Nooit waren bloemen in mijn handen zo droef.
Nooit had ik de wind zo horen huilen en klagen
of hij een loodzware last met zich droeg.

Het leek of je dood de schepping verscheurde
nu ik je naam niet meer bij de levenden vond...
ik die gisteren nog met je sprak en mij op morgen verheugde
keek op een sneeuwwit gelaat en een bloedloze mond.

Je was te jong en goed om te sterven
een stom ongeluk-bruusk-onverwacht.
men is je naam in 't hout al aan 't kerven
en vanavond word je in een stille wake herdacht.

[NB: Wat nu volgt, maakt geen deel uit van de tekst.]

Lemma side_cons drop a s lines :
  drop = byte 43 ∨ drop = byte 45 →
  side drop (String a s :: lines) =
    match kind_of a with
    | Context => s :: side drop lines
    | Removed => if drop == byte 45 then side drop lines else s :: side drop lines
    | Added => if drop == byte 43 then side drop lines else s :: side drop lines
    | Other => side drop lines
    end.
Proof.
  intros Hd. unfold side, kind_of. cbn [omap list_omap].
  assert (bool_decide (a ∈ [byte 32; tab; byte 43; byte 45]) =
    (a == byte 32) || (a == tab) || (a == byte 45) || (a == byte 43)) as ->.
  { apply eq_true_iff_eq. rewrite !orb_true_iff, !bool_decide_eq_true. set_solver. }
  destruct Hd as [->| ->];
    (case_bool_decide; [by subst|]); (case_bool_decide; [by subst|]);
    (case_bool_decide; [by subst|]); (case_bool_decide; [by subst|]);
    by rewrite andb_false_r.
Qed.

Lemma old_side_cons a s lines :
  old_side (String a s :: lines) =
    match kind_of a with
    | Context | Removed => s :: old_side lines
    | Added | Other => old_side lines
    end.
Proof. unfold old_side. rewrite side_cons by auto. by destruct (kind_of a). Qed.
Lemma new_side_cons a s lines :
  new_side (String a s :: lines) =
    match kind_of a with
    | Context | Added => s :: new_side lines
    | Removed | Other => new_side lines
    end.
Proof. unfold new_side. rewrite side_cons by auto. by destruct (kind_of a). Qed.

Lemma hunk_lines_iff lines cursor rest out c r o :
  hunk_lines lines cursor rest out = Ok (c, r, o) ↔
  rest = old_side lines ++ r ∧ o = out ++ new_side lines ∧
  c = (cursor + Z.of_nat (length (old_side lines)))%Z.
Proof.
  revert cursor rest out. induction lines as [|ln lines IH]; intros cursor rest out.
  { simpl. rewrite app_nil_r, Z.add_0_r. naive_solver. }
  assert (∃ a s, (if ln == "" then " " else ln) = String a s ∧
    old_side (ln :: lines) = old_side (String a s :: lines) ∧
    new_side (ln :: lines) = new_side (String a s :: lines)) as (a & s & Hln & -> & ->).
  { destruct ln as [|a s]; [by exists (byte 32), ""|by exists a, s]. }
  cbn [hunk_lines]. rewrite Hln, old_side_cons, new_side_cons. clear Hln ln.
  unfold kind_of. destruct ((a == byte 32) || (a == tab)); cbn match.
  - destruct rest as [|x rest]; [by split; [|intros [[=] _]]|]. case_bool_decide; simpl.
    + subst x. rewrite IH, <- app_assoc, Nat2Z.inj_succ. simpl. naive_solver lia.
    + naive_solver.
  - case_bool_decide; [|case_bool_decide].
    + destruct rest as [|x rest]; [by split; [|intros [[=] _]]|]. case_bool_decide; simpl.
      * subst x. rewrite IH, Nat2Z.inj_succ. naive_solver lia.
      * naive_solver.
    + rewrite IH, <- app_assoc. naive_solver.
    + by rewrite IH.
Qed.

Lemma apply_hunks_iff hunks cursor rest out res :
  apply_hunks hunks cursor rest out = Ok res ↔
  ∃ o, res = out ++ o ∧ patched cursor rest hunks o.
Proof.
  revert cursor rest out. induction hunks as [|h hunks IH]; intros cursor rest out; simpl.
  { split.
    - intros [= <-]. exists rest. split; [done|constructor].
    - intros (o & -> & Hp). by inversion Hp. }
  destruct (Z.ltb_spec (hunk_start h) cursor) as [Hlt|Hge].
  { split; [done|]. intros (o & _ & Hp). inversion Hp; subst. lia. }
  rewrite rbind_ok. split.
  - intros ([[c1 r1] o1] & (pre & -> & -> & -> & Hc)%copy_to_iff & Hk). simpl in Hk.
    apply rbind_ok in Hk as ([[c2 r2] o2] & (-> & -> & ->)%hunk_lines_iff & Hk). simpl in Hk.
    apply IH in Hk as (o & -> & Hp). exists (pre ++ new_side (h_lines h) ++ o).
    rewrite <- !app_assoc. split; [done|]. constructor; [lia|].
    by replace (hunk_start h) with (cursor + Z.of_nat (length pre))%Z by lia.
  - intros (o & -> & Hp). inversion Hp as [|k pre rest' ? ? out' Hs Hp']; subst.
    exists ((hunk_start h, old_side (h_lines h) ++ rest', out ++ pre)). split.
    { apply copy_to_iff. exists pre. parts. }
    simpl. rewrite rbind_ok.
    exists ((hunk_start h + Z.of_nat (length (old_side (h_lines h))))%Z, rest',
            (out ++ pre) ++ new_side (h_lines h)).
    rewrite hunk_lines_iff. split; [done|]. simpl. rewrite IH. exists out'.
    by rewrite <- !app_assoc.
Qed.

(** C28: [applyToLines] succeeds exactly when the hunks fit the file: each hunk's
    old side stands at the stated line, after the hunk before it. The result is
    then the file with every old side replaced by the new side, and nothing else
    changed; in all other cases the hunks are refused. *)
Theorem applyToLines_iff orig hunks body :
  applyToLines orig hunks = Ok body ↔
  ∃ out, patched 1 orig hunks out ∧ body = render orig out.
Proof.
  unfold applyToLines. rewrite rbind_ok. setoid_rewrite apply_hunks_iff. naive_solver.
Qed.
(* ===== verification/DiffReport.v ===== *)
(** * Git diffs: what is reported and what is applied

    [Module report] describes the texts git prints for modified files, as lists
    of sections with hunks, and shows what [Parse] and [collectApply] make of
    them. From this follows that the lines reported for a file are sound: a line
    of the new file that is not reported was there before. *)

From S2P Require Import Prelude GoStrings GoText GoOS Diff.

Module report.
Import diff.

(** A hunk as git prints it: where it starts in the old and in the new file, whether
    counts of one are written out (git leaves them out), the text after the ranges
    (the function it is in), and its body. *)
Record uhunk := MkU {
  u_full : bool;
  u_old : Z;
  u_new : Z;
  u_context : string;
  u_body : list string;
}.

(** A line of the body: a context line (also one whose blank was stripped), a removed
    or an added one, or the note that the last newline is missing; and not one that
    looks like a file header. *)
Definition body_line (l : string) : Prop :=
  (∀ a r, l = String a r → a ∈ [byte 32; tab; byte 43; byte 45; byte 92]) ∧
  HasPrefix l "+++ " = false ∧ HasPrefix l "--- " = false.

(** The header [@@ -start,count +start,count @@context]: the counts are those of the
    lines of the body on each side. *)
Definition range (full : bool) (start n : Z) : string :=
  Itoa start +:+ if (n =? 1)%Z && negb full then "" else "," +:+ Itoa n.
Definition u_header (h : uhunk) : string :=
  "@@ -" +:+ range (u_full h) (u_old h) (Z.of_nat (length (old_side (u_body h)))) +:+ " +" +:+
  range (u_full h) (u_new h) (Z.of_nat (length (new_side (u_body h)))) +:+ " @@" +:+ u_context h.

Record uhunk_ok (h : uhunk) : Prop := {
  uo_old : (0 ≤ u_old h < 2 ^ 63)%Z;
  uo_new : (0 ≤ u_new h)%Z;
  uo_body : Forall body_line (u_body h);
  uo_range : (u_new h + Z.of_nat (length (u_body h)) < 2 ^ 63)%Z;
}.

(** The line numbers a hunk touches in the new file, from line [n] on: those of
    added lines, and for a removed line the one that took its place. *)
Fixpoint touched (n : Z) (body : list string) : list Z :=
  match body with
  | [] => []
  | "" :: body => touched (n + 1) body
  | String a _ :: body =>
      match kind_of a with
      | Context => touched (n + 1) body
      | Added => n :: touched (n + 1) body
      | Removed => n :: touched n body
      | Other => touched n body
      end
  end.

(** The lines [collectApply] keeps. *)
Definition kept_lines (body : list string) : list string :=
  omap (λ l, match l with
             | "" => Some " "
             | String a _ => if a == byte 92 then None else Some l
             end) body.

Definition ahunk (h : uhunk) : applyHunk := MkHunk (u_old h) (kept_lines (u_body h)).

(** The prefixes of body lines. *)
Lemma hunkBodyLine_inv a l :
  hunkBodyLine (String a l) = true →
  a = byte 32 ∨ a = tab ∨ a = byte 43 ∨ a = byte 45 ∨ a = byte 92.
Proof.
  intros H. unfold hunkBodyLine in H. apply bool_decide_eq_true in H.
  rewrite !elem_of_cons, elem_of_nil in H. tauto.
Qed.

Lemma body_line_kind l : body_line l → hunkBodyLine l = true.
Proof. intros [Hl _]. destruct l as [|a l]; [done|]. apply bool_decide_eq_true_2. by eapply Hl. Qed.
(** [wd] is the working directory. *)
Definition candidate (wd : option string) (t : os.tree) (dir : string) (files : list string)
    (rel oldText newText : string) : result string string :=
  if negb (touches files rel) then Err noCandidate
  else match os.Abs wd dir with
  | None => Err "rewrite: abs"
  | Some root =>
      match os.ReadFile t (os.path_Join root rel) with
      | None => Err "rewrite: open"
      | Some raw =>
          if negb (Contains raw oldText) then Err noCandidate
          else if Contains raw newText then Err noCandidate
          else match Index raw oldText with
               | None => Err noCandidate
               | Some idx => Ok (unified rel (1 + count_lines (str_take idx raw)) oldText newText)
               end
      end
  end.

Section rewrites.
  Context (wd : option string) (t : os.tree) (dir : string) (files : list string).

Definition D1 : result string string := candidate wd t dir files d1File d1Old d1New.
Definition D2 : result string string := candidate wd t dir files d2File d2Old d2New.
Definition D3 : result string string := candidate wd t dir files d3File d3Old d3New.
Definition D4 : result string string := candidate wd t dir files d4File d4Old d4New.
Definition D5 : result string string := candidate wd t dir files d5File d5Old d5New.
Definition D6 : result string string := candidate wd t dir files d6File d6Old d6New.

Fixpoint first_ok (rs : list (result string string)) : result string string :=
  match rs with
  | [] => Err noCandidate
  | Ok d :: _ => Ok d
  | Err _ :: rs => first_ok rs
  end.
Definition Candidates : result string string := first_ok [D1; D2; D4; D5; D6; D3].
End rewrites.

(** ** Lines *)

Lemma flat_app ls ks : flat (ls ++ ks) = flat ls +:+ flat ks.
Proof. induction ls as [|l ls IH]; [done|]. simpl. by rewrite IH, !str_app_assoc. Qed.
Lemma flat_Join ls : ls ≠ [] → flat ls = Join ls nl_str +:+ nl_str.
Proof.
  induction ls as [|l ls IH]; [done|]. intros _. destruct ls as [|k ls]; [by simpl; rewrite str_app_nil_r|].
  rewrite Join_cons by done. simpl flat in *. by rewrite IH, !str_app_assoc.
Qed.
Lemma flat_lines ls : ls ≠ [] → Forall one_line ls → Split (TrimSuffix (flat ls) nl_str) nl = ls.
Proof. intros Hne Hl. rewrite flat_Join, TrimSuffix_app by done. by apply Split_Join. Qed.
Lemma flat_length ls : (length ls ≤ String.length (flat ls))%nat.
Proof. induction ls as [|l ls IH]; [done|]. simpl. rewrite !length_str_app. simpl. lia. Qed.
Lemma count_flat ls : Forall one_line ls → count_lines (flat ls) = Z.of_nat (length ls).
Proof.
  unfold count_lines. induction 1 as [|l ls Hl _ IH]; [done|]. simpl flat.
  rewrite !bytes_app, !count_app, IH. assert (count (λ a, a == nl) (bytes l) = 0%Z) as ->.
  { apply Z.le_antisymm; [|apply count_nonneg]. apply Z.nlt_ge. intros (a & Ha & He)%count_pos. go_inv. done. }
  change (count _ (bytes nl_str)) with 1%Z. simpl length. lia.
Qed.

Lemma count_lines_app s u : count_lines (s +:+ u) = (count_lines s + count_lines u)%Z.
Proof. unfold count_lines. by rewrite bytes_app, count_app. Qed.
Lemma count_one_line l : one_line l → count_lines l = 0%Z.
Proof.
  intros Hl. apply Z.le_antisymm; [|apply count_nonneg]. apply Z.nlt_ge. intros (a & Ha & He)%count_pos. go_inv. done.
Qed.

Lemma Index_split s p i : Index s p = Some i → ∃ u v, s = u +:+ p +:+ v ∧ i = String.length u.
Proof.
  revert i. induction s as [|a s IH]; intros i; cbn [Index]; destruct (HasPrefix _ p) eqn:E.
  1,3: intros [= <-]; apply HasPrefix_spec in E as [r ->]; by exists "", r.
  - done.
  - intros (k & Hk & ->)%fmap_Some. destruct (IH k Hk) as (u & v & -> & ->). by exists (String a u), v.
Qed.

(** The next byte of a text begins a line; the text ends with a whole line. *)
Definition line_start (s : string) : bool := (s == "") || HasSuffix s nl_str.
Definition ended (s : string) : string := if line_start s then s else s +:+ nl_str.

Lemma line_start_app ls l : one_line l → line_start (flat ls +:+ l) = true ↔ l = "".
Proof.
  intros Hl. unfold line_start. rewrite orb_true_iff, bool_decide_eq_true. split.
  - intros [E|[r E]%HasSuffix_spec].
    + destruct l; [done|]. apply (f_equal String.length) in E. rewrite length_str_app in E. simpl in E. lia.
    + destruct (decide (bytes l = [])) as [Hn|Hn]; [by destruct l|]. exfalso.
      destruct (exists_last Hn) as (x & a & Ha). apply (f_equal bytes) in E. rewrite !bytes_app, Ha, app_assoc in E.
      apply app_inj_tail in E as [_ ->]. apply Hl. rewrite Ha. set_solver.
  - intros ->. rewrite str_app_nil_r. destruct ls as [|x ls]; [by left|right].
    apply HasSuffix_spec. exists (Join (x :: ls) nl_str). by apply flat_Join.
Qed.

(** Every text is a list of lines and the beginning of another one. *)
Lemma lines_of s :
  ∃ ls l, s = flat ls +:+ l ∧ Forall one_line ls ∧ one_line l ∧ (l = "" ↔ line_start s = true).
Proof.
  cut (∃ ls l, s = flat ls +:+ l ∧ Forall one_line ls ∧ one_line l).
  { intros (ls & l & -> & H1 & H2). exists ls, l. do 3 (split; [done|]). symmetry. by apply line_start_app. }
  induction s as [|a s (ls & l & -> & Hls & Hl)]; [exists [], ""; split_and!; [done..|by unfold one_line; apply not_elem_of_nil]|].
  assert (∀ x, one_line x → a ≠ nl → one_line (String a x)) as Hc.
  { unfold one_line. intros x Hx Hn [?|?]%elem_of_cons; [congruence|done]. }
  destruct (decide (a = nl)) as [->|Hn].
  - exists ("" :: ls), l. split_and!; [done| |done]. constructor; [by unfold one_line; apply not_elem_of_nil|done].
  - destruct ls as [|x ls]; [exists [], (String a l); by auto|].
    apply Forall_cons in Hls as [Hx Hls]. exists (String a x :: ls), l. split_and!; [done| |done]. constructor; auto.
Qed.

Lemma flat_snoc ls l : flat ls +:+ l = Join (ls ++ [l]) nl_str.
Proof.
  induction ls as [|x ls IH]; [done|]. rewrite <- app_comm_cons, Join_cons by (by destruct ls).
  simpl flat. by rewrite <- IH, !str_app_assoc.
Qed.

Lemma splitLines_flat ls l :
  Forall one_line ls → one_line l → ls ≠ [] ∨ l ≠ "" →
  splitLines (flat ls +:+ l) = ls ++ (if l == "" then [] else [l]).
Proof.
  intros Hls Hl Hne. case_bool_decide as E.
  - subst l. rewrite str_app_nil_r, app_nil_r. destruct Hne as [Hne|]; [|done].
    rewrite flat_Join by done. by apply splitLines_text.
  - unfold splitLines. pose proof (line_start_app ls l Hl) as Hs.
    assert (line_start (flat ls +:+ l) = false) as Hf by (apply not_true_is_false; tauto).
    unfold line_start in Hf. apply orb_false_iff in Hf as [Hf Hsuf]. rewrite Hf. unfold TrimSuffix. rewrite Hsuf, Hf.
    rewrite flat_snoc. apply Split_Join; [by destruct ls|]. apply Forall_app. split; [done|by apply Forall_singleton].
Qed.

(** A line of printable ASCII that is not taken for a file header. *)
Definition ascii_line (l : string) : bool :=
  forallb (λ a, in_range 32 126 a || (a == tab)) (bytes l).
Definition plain_line (l : string) : bool :=
  ascii_line l && negb (HasPrefix l "-- ") && negb (HasPrefix l "++ ").

Lemma ascii_byte a : in_range 32 126 a || (a == tab) = true → in_range 0 127 a = true ∧ a ≠ nl ∧ a ≠ byte 13.
Proof. destruct a as [[] [] [] [] [] [] [] []]; vm_compute; intros H; first [discriminate H|split_and!; [done|discriminate..]]. Qed.

Lemma ascii_text_line l : ascii_line l = true → text_line l.
Proof.
  unfold ascii_line. rewrite forallb_forall. intros Hl. split.
  - intros Hin%list_elem_of_In%Hl%ascii_byte. tauto.
  - unfold drop_cr, TrimSuffix. destruct (HasSuffix l _) eqn:E; [|done]. exfalso.
    apply HasSuffix_spec in E as [r ->]. assert (byte 13 ∈ bytes (r +:+ String (byte 13) "")) as Hin
      by (rewrite bytes_app; apply elem_of_app; right; left).
    apply list_elem_of_In, Hl, ascii_byte in Hin. tauto.
Qed.

Lemma utf8_ascii l : forallb (in_range 0 127) l = true → utf8_bytes l = true.
Proof. induction l as [|a l IH]; [done|]. simpl. intros [Ha Hl]%andb_true_iff. rewrite Ha. by apply IH. Qed.
Lemma utf8_flat ls : Forall (λ l, ascii_line l = true) ls → utf8_Valid (flat ls) = true.
Proof.
  intros Hls. apply utf8_ascii. induction Hls as [|l ls Hl _ IH]; [done|]. simpl flat.
  rewrite !bytes_app, !forallb_app, IH, andb_true_r.
  unfold ascii_line in Hl. rewrite forallb_forall in *. intros a Ha%Hl%ascii_byte. tauto.
Qed.

Lemma pretty_N_go_length k x s :
  (x < 10 ^ N.of_nat k)%N → (String.length (pretty_N_go x s) ≤ k + String.length s)%nat.
Proof.
  revert x s. induction k as [|k IH]; intros x s Hx.
  - simpl in Hx. assert (x = 0)%N as -> by lia. by rewrite pretty_N_go_0.
  - destruct (decide (x = 0)%N) as [->|Hne]; [rewrite pretty_N_go_0; lia|].
    rewrite pretty_N_go_step by lia. etrans; [apply IH|simpl; lia].
    apply N.Div0.div_lt_upper_bound. by rewrite Nat2N.inj_succ, N.pow_succ_r' in Hx.
Qed.
Lemma Itoa_length z : (0 ≤ z < 10 ^ 18)%Z → (String.length (Itoa z) ≤ 18)%nat.
Proof.
  intros Hz. destruct z as [|p|p]; [simpl; lia| |lia].
  change (Itoa (Z.pos p)) with (pretty_N_go (N.pos p) "").
  etrans; [apply (pretty_N_go_length 18)|simpl; lia]. change (10 ^ N.of_nat 18)%N with 1000000000000000000%N. lia.
Qed.
Lemma Itoa_ascii z : (0 ≤ z)%Z → ascii_line (Itoa z) = true.
Proof.
  intros Hz. apply forallb_forall. intros a Ha%list_elem_of_In%Itoa_num; [|done].
  revert Ha. clear. destruct a as [[] [] [] [] [] [] [] []]; vm_compute; done.
Qed.

Lemma name_ascii p : git_name p → ascii_line p = true.
Proof.
  intros [Hb _ _]. unfold ascii_line. rewrite forallb_forall in *. intros a Ha. specialize (Hb a Ha). revert Hb. clear.
  destruct a as [[] [] [] [] [] [] [] []]; vm_compute; done.
Qed.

maar mijn hart en ziel zijn ontregeld
en troostend brengt men mijn koffie naar bed
't lijkt of de aarde niet eens meer bewegend
de tijd - en voor hoelang- stil heeft gezet?

Nee, afscheid kan ik niet van je nemen
wij hadden samen een onafscheidelijke band.
Alle goede dingen in 't leven gingen wij delen
en nu ben je voor mij in een onbekend land...

Waarom was die winter te vroeg gekomen?
hadden de bloemen te laat gebloeid?
Had de dood zich in die verschijnsels verscholen
of werd hier alleen maar duchtig geknoeid?

nooit hadden de klokken met zulk 'n weemoed geslagen
nooit was er zo'n rouwende stoet van mensen gegaan
die totaal verstrikt in hun verdriet en hun vragen:
hierboven moet er toch Een Redder voor onze doden bestaan?